Start of DATA SUPPLIED
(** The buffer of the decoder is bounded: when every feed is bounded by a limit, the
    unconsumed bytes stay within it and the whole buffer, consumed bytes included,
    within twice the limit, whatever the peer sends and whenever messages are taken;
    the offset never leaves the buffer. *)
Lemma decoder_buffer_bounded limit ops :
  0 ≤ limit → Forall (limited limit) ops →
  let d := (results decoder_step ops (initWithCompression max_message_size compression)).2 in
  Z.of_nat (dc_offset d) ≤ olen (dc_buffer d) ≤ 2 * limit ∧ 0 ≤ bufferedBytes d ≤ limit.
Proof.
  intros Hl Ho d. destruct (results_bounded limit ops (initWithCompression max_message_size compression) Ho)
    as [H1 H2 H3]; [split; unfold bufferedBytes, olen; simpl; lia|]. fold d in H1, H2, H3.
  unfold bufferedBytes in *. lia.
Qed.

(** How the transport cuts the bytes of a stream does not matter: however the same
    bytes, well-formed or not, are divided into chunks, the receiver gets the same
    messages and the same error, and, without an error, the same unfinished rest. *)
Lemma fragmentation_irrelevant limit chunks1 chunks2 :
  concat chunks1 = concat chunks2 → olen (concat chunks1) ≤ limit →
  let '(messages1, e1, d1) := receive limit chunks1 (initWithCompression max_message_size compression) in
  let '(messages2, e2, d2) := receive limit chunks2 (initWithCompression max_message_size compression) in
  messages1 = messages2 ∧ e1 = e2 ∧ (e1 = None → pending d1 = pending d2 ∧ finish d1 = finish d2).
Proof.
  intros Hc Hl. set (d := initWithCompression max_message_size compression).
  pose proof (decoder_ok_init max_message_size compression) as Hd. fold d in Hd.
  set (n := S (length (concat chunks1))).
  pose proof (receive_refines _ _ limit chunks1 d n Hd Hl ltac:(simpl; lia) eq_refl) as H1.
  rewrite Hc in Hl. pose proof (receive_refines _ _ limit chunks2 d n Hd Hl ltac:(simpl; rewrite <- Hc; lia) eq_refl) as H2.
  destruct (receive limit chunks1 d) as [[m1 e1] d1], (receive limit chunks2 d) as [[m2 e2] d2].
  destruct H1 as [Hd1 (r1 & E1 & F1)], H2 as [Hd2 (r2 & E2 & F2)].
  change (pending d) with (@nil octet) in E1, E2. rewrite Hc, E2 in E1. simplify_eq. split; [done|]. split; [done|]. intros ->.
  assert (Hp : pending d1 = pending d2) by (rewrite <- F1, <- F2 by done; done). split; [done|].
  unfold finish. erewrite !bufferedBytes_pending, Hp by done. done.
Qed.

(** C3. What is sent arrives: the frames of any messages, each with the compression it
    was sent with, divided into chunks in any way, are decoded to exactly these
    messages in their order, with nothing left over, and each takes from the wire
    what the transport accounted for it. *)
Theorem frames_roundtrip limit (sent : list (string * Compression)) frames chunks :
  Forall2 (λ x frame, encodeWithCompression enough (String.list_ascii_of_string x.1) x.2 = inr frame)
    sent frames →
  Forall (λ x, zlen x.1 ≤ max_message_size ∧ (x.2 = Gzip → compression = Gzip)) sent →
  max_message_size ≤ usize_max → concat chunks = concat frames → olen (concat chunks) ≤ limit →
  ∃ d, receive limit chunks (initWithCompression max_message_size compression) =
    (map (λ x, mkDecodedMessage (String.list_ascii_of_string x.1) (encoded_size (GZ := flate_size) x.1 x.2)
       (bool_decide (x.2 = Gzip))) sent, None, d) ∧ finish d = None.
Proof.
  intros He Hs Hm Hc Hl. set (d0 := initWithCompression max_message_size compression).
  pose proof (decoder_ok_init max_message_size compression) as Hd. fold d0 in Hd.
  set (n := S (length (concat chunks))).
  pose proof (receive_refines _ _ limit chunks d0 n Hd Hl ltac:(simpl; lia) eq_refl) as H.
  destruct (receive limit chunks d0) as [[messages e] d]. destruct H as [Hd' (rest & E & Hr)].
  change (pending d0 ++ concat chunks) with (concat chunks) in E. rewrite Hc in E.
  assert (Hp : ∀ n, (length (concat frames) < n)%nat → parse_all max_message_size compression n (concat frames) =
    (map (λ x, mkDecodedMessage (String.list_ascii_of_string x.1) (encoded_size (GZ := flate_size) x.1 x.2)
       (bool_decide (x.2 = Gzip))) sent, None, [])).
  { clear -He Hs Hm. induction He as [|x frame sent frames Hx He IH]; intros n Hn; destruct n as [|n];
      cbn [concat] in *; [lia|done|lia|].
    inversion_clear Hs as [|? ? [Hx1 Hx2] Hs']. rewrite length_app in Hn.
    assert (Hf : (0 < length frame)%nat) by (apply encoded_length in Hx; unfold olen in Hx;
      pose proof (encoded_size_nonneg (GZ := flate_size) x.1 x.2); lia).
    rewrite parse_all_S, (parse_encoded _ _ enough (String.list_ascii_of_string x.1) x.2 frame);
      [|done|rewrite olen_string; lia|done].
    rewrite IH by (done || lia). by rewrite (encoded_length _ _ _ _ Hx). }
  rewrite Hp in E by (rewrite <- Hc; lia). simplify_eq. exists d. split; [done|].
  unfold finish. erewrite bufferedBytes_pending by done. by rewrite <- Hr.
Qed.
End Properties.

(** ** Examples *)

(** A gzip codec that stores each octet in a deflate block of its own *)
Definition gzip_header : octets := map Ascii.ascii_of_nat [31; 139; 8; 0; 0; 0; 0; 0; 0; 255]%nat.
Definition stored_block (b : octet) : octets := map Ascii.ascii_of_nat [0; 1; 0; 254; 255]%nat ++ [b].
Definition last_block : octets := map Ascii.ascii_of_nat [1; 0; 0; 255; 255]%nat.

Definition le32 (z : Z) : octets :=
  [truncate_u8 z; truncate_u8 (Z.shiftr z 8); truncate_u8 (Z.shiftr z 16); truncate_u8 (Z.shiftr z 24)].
End of DATA SUPPLIED
PROBLEM TO SOLVE - For the lines above, output exactly those from the line containing "Theorem frames_roundtrip limit" through the line containing "pose proof (receive_refines _ _ limit chunks d0", and skip the others.

RESULT OF THIS TASK -
Theorem frames_roundtrip limit (sent : list (string * Compression)) frames chunks :
  Forall2 (λ x frame, encodeWithCompression enough (String.list_ascii_of_string x.1) x.2 = inr frame)
    sent frames →
  Forall (λ x, zlen x.1 ≤ max_message_size ∧ (x.2 = Gzip → compression = Gzip)) sent →
  max_message_size ≤ usize_max → concat chunks = concat frames → olen (concat chunks) ≤ limit →
  ∃ d, receive limit chunks (initWithCompression max_message_size compression) =
    (map (λ x, mkDecodedMessage (String.list_ascii_of_string x.1) (encoded_size (GZ := flate_size) x.1 x.2)
       (bool_decide (x.2 = Gzip))) sent, None, d) ∧ finish d = None.
Proof.
  intros He Hs Hm Hc Hl. set (d0 := initWithCompression max_message_size compression).
  pose proof (decoder_ok_init max_message_size compression) as Hd. fold d0 in Hd.
  set (n := S (length (concat chunks))).
  pose proof (receive_refines _ _ limit chunks d0 n Hd Hl ltac:(simpl; lia) eq_refl) as H.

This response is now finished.